4.28.2016

1.血液透析の準備

Ⅱ 血液透析の手技に関する操作

1.血液透析の準備


1)ダイアライザ・血液回路(ルアーロック機能付,トランスジューサー保護フィルター付)を透析装置へ装着する.
•直前に手指衛生を行う.(Level 1 A)
•使用患者名,滅菌有効期限,袋の破損,液漏れ,異物混入などの確認をする.
2)ダイアライザ・血液回路の洗浄充塡(プライミング)および抗凝固薬の装着
•プライミング用生理食塩液(以下生食液と略す)を用いて,ダイアライザ・血液回路内の洗浄・充塡を行う.
•使用する生食液は添付文書に記された量を使用する.
•ダイアライザに透析液流入出カプラ(透析液ライン)を装着し,透析液側を洗浄充塡する.
•規定のシリンジに準備された抗凝固薬を抗凝固薬注入ラインに清潔に接続し,注入ポンプに設置する.
3)複数機器を用いて透析液濃度を確認する.



解説

1)           ダイアライザ・血液回路(ルアーロック機能付,トランスジューサー保護フィルター付)を透析装置へ装着する.

•直前に手指衛生を行う.(Level 1 A)

•使用患者名,滅菌有効期限,袋の破損,液漏れ,異物混入などの確認をする.

ダイアライザや血液回路の装着前には手指衛生を行い,未使用のディスポーザブル手袋を装着する.ダイアライザ,血液回路の透析装置への装着は,開封前に滅菌有効期限,包装に不良がないことを確認する.次に開封後,ダイアライザ,血液回路の外観,内部に異常のないことを確認してからホルダーに装着する.各接続部を清潔に維持し確実に接続する.また,血液回路の折れや捻れがないよう注意する.回路系は,各ラインのキャップ,ローラークランプ,抗凝固薬注入ライン等は閉じておき,密閉状態としておく.
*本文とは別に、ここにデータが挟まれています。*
(** * Jellyseerr Pi UI: the interaction engine of [ui.py]

    A shallow embedding of the controller-driven front end: the image cache
    with least-recently-used eviction ([load_image], [_add_to_cache]), the
    image download with its size limit ([JellyseerrAPI.download_image]), the
    screen navigation ([navigate], [handle_back], the select handlers), the
    on-screen keyboard cursor, the background search and browse threads and
    the body of the main loop with its deferred back-transition.

    Conventions.  Python integers are [Z]; [bytes] are lists of [Byte.byte];
    [str] is [string]; a [dict] whose order matters ([OrderedDict]) is an
    association list, oldest entry first.  Timestamps ([time.time()], float
    seconds) are exact rationals [Q]: rounding of the clock is not modelled.
    What the outside world answers (HTTP exchanges, image decoders, the
    remote API, the clock) is supplied by oracles. *)

From Stdlib Require Import ZArith List String Ascii Bool Lia QArith Qabs Lqa.
Import ListNotations.

Local Open Scope string_scope.
Local Open Scope list_scope.
Local Open Scope Z_scope.

Set Implicit Arguments.

(* ===================================================================== *)
(** * Python values used by the model *)
(* ===================================================================== *)

Definition bytes := list Byte.byte.

(** [len(x)] as a Python integer. *)
Definition len {A} (l : list A) : Z := Z.of_nat (List.length l).

(** [l[i]] on a Python list: a negative index counts from the end, an index
    out of range raises [IndexError] (here [None]). *)
Definition py_getitem {A} (l : list A) (i : Z) : option A :=
  if (0 <=? i) && (i <? len l) then nth_error l (Z.to_nat i)
  else if (- len l <=? i) && (i <? 0) then nth_error l (Z.to_nat (len l + i))
  else None.

(** The values a JSON record of the remote service holds, as far as the
    interface reads them. *)
Inductive Value :=
| VNone
| VInt (n : Z)
| VStr (s : string).

(** A media item is a [dict] from field names to values. *)
Definition Media := list (string * Value).

(** [d.get(key, default)]. *)
Fixpoint dict_get (d : Media) (key : string) (default : Value) : Value :=
  match d with
  | [] => default
  | (k, v) :: rest => if String.eqb k key then v else dict_get rest key default
  end.

(* ===================================================================== *)
(** * The image download: [JellyseerrAPI.download_image] *)
(* ===================================================================== *)

Module Api.

(** [config.MAX_IMAGE_DOWNLOAD_SIZE = 5 * 1024 * 1024]. *)
Definition MAX_IMAGE_DOWNLOAD_SIZE : Z := 5 * 1024 * 1024.

(** The [content-length] header of a response: absent, a string [int()]
    cannot parse (it raises [ValueError]), or a number. *)
Inductive ContentLength :=
| Absent
| Malformed
| Declared (n : Z).

(** What [response.iter_content] yields: chunks of bytes, possibly cut short
    by a [RequestException] of the transport. *)
Inductive StreamItem :=
| Chunk (b : bytes)
| Broken.

(** One HTTP exchange [session.get(url, stream=True)]: the call raises a
    [RequestException], or a response arrives with its status code, its
    [content-length] header and its body stream. *)
Inductive Exchange :=
| RequestException
| Response (status_code : Z) (content_length : ContentLength)
           (body : list StreamItem).

(** How the body of one attempt of [download_image] ends. *)
Inductive Attempt :=
| Return (r : option bytes)     (* [return ...] *)
| Retry                         (* a [RequestException] was caught *)
| ValueError.                   (* [int(content_length)] failed *)

(** The loop [for chunk in response.iter_content(...)], with the chunks read
    so far (in order) and their total size. *)
Fixpoint read_body (body : list StreamItem) (chunks : list bytes)
    (total_size : Z) : Attempt :=
  match body with
  | [] => Return (Some (List.concat chunks))         (* b''.join(chunks) *)
  | Broken :: _ => Retry
  | Chunk chunk :: rest =>
      let total_size := total_size + len chunk in
      if MAX_IMAGE_DOWNLOAD_SIZE <? total_size then Return None
      else read_body rest (chunks ++ [chunk]) total_size
  end.

(** [response.raise_for_status()] raises for the 4xx and 5xx codes. *)
Definition raise_for_status (status_code : Z) : bool :=
  (400 <=? status_code) && (status_code <? 600).

(** The body of the [try] of one attempt. *)
Definition attempt (e : Exchange) : Attempt :=
  match e with
  | RequestException => Retry
  | Response status_code content_length body =>
      if raise_for_status status_code then Retry
      else
        match content_length with
        | Malformed => ValueError
        | Declared n =>
            if MAX_IMAGE_DOWNLOAD_SIZE <? n then Return None
            else read_body body [] 0
        | Absent => read_body body [] 0
        end
  end.

(** The network: [session_get k url] is the exchange that the [k]-th call of
    [session.get] (counted over the life of the process) produces when it
    asks for [url]. *)
Definition Network := nat -> string -> Exchange.

(** The outcome of [download_image]: what it returns, or the exception that
    escapes it. *)
Inductive Download :=
| Returned (r : option bytes)
| Raised.

(** [for attempt in range(max_retries)], with [remaining] attempts left.
    [calls] is the log of the URLs requested so far, oldest first. *)
Fixpoint download_attempts (session_get : Network) (remaining : nat)
    (url : string) (calls : list string) : Download * list string :=
  match remaining with
  | O => (Returned None, calls)                    (* the final [return None] *)
  | S remaining' =>
      let e := session_get (List.length calls) url in
      let calls := calls ++ [url] in
      match attempt e with
      | Return r => (Returned r, calls)
      | ValueError => (Raised, calls)
      | Retry =>
          (* [if attempt == max_retries - 1: return None], else sleep, loop *)
          match remaining' with
          | O => (Returned None, calls)
          | S _ => download_attempts session_get remaining' url calls
          end
      end
  end.

Definition max_retries : nat := 3.

Definition download_image (session_get : Network) (url : string)
    (calls : list string) : Download * list string :=
  download_attempts session_get max_retries url calls.

(** The total size of the chunks of a body. *)
Definition chunks_size (chunks : list bytes) : Z :=
  fold_right (fun chunk total => len chunk + total) 0 chunks.

End Api.

(* ===================================================================== *)
(** * The image cache: [load_image] and [_add_to_cache] *)
(* ===================================================================== *)

Module ImageCache.

(** How the decoding of downloaded bytes into a scaled surface ends.  For
    pygame ([pygame.image.load] then [pygame.transform.scale]) [Rejected] is
    one of [pygame.error], [IOError], [OSError], which [load_image] catches
    to fall back on PIL; for PIL ([Image.open], [resize], [tobytes],
    [pygame.image.fromstring]) it is one of [IOError], [OSError],
    [ValueError].  [Crashed] is any other exception. *)
Inductive Decode (Surface : Type) :=
| Decoded (image : Surface)
| Rejected
| Crashed.
Arguments Decoded {Surface} image.
Arguments Rejected {Surface}.
Arguments Crashed {Surface}.

(** What [load_image] uses of its surroundings: the placeholder built once by
    [create_placeholder_image], the two decoders, whether PIL was imported,
    and the network behind [self.api.download_image]. *)
Record World (Surface : Type) := {
  placeholder_image : Surface;
  pygame_decode : bytes -> Decode Surface;
  pil_decode : bytes -> Decode Surface;
  PIL_AVAILABLE : bool;
  session_get : Api.Network
}.

(** The part of [JellyseerrUI] that [load_image] reads and writes:
    [self.image_cache] (an [OrderedDict], least recently used entry first),
    [self.max_cache_size], and the log of the URLs asked of the network. *)
Record State (Surface : Type) := {
  image_cache : list (string * Surface);
  max_cache_size : Z;
  http_calls : list string
}.

(** [config.MAX_IMAGE_CACHE_SIZE]. *)
Definition MAX_IMAGE_CACHE_SIZE : Z := 50.

Section Cache.

Variable Surface : Type.
Variable world : World Surface.

Local Abbreviation OrderedDict := (list (string * Surface)).

(** The state [__init__] leaves: an empty [OrderedDict] and the configured
    capacity. *)
Definition init (capacity : Z) : State Surface :=
  {| image_cache := []; max_cache_size := capacity; http_calls := [] |}.

(** [d.get(url)]: the image stored under [url], if any; [url in d] is
    whether there is one. *)
Fixpoint lookup (url : string) (d : OrderedDict) : option Surface :=
  match d with
  | [] => None
  | (k, v) :: rest => if String.eqb k url then Some v else lookup url rest
  end.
2)           ダイアライザ・血液回路の洗浄充塡(プライミング)および抗凝固薬の装着
•プライミング用生理食塩液(以下生食液と略す)を用いて,ダイアライザ・血液回路内の洗浄・充塡を行う.

•使用する生食液は添付文書に記された量を使用する.

•ダイアライザに透析液流入出カプラ(透析液ライン)を装着し,透析液側を洗浄充塡する.

•規定のシリンジに準備された抗凝固薬を抗凝固薬注入ラインに清潔に接続し,注入ポンプに設置する.

洗浄充塡(プライミング)は,ダイアライザ内の空気,中空糸の保護剤,充塡液および血液回路の溶剤を洗浄,および生食液を充塡することである.洗浄充塡は,治療直前に行うことが望ましい.ダイアライザにはウエット型,ドライ型で洗浄充塡の方法が異なる.添付文書に基づいて行う.洗浄液量は,添付書に示す通り生食液 1 L 以上用いて,体外循環回路系内の空気を確実に除去する.
洗浄充塡の操作では,動・静脈側エアートラップチャンバの液面は 2/3〜3/4 の間に保持すること,回路系全体に空気のないことに注意し,さらに接続部のゆるみ,クランプ状態,回路の折れ曲がりなどを確認する.透析液ラインを接続して対向流に還流し,中空糸外側の洗浄およびダイアライザの透析液側を充塡する.
洗浄充塡後,抗凝固薬を接続し,さらに,治療開始前に体外循環回路系全体に異常が無いことを確認する.自動プライミング装置や透析液による自動プライミング装置での操作に関しては,添付文書や学会水質基準17)を順守する.また,装置を用いずにプライミングを実施する場合では,安全と感染防止に関わる基本操作は本ガイドラインに準ずる.
以上のダイアライザ,血液回路装着,洗浄・充塡操作は,医学上の清潔不潔概念をよく理解した臨床工学技士,看護師,准看護師などの有資格者が行うものとする.また,洗浄充塡後,治療に使用しなかった場合は破棄する.

3)複数機器を用いて透析液濃度を確認する.

 透析開始前に透析液濃度を確認する.透析液濃度測定は,電解質測定装置,血液ガス分析装置,pH 計,電導度計,浸透圧測定装置など,複数の装置を用いて適正範囲であることを確認する.電解質測定装置,血液ガス分析装置では,透析液モードのある装置を使用する.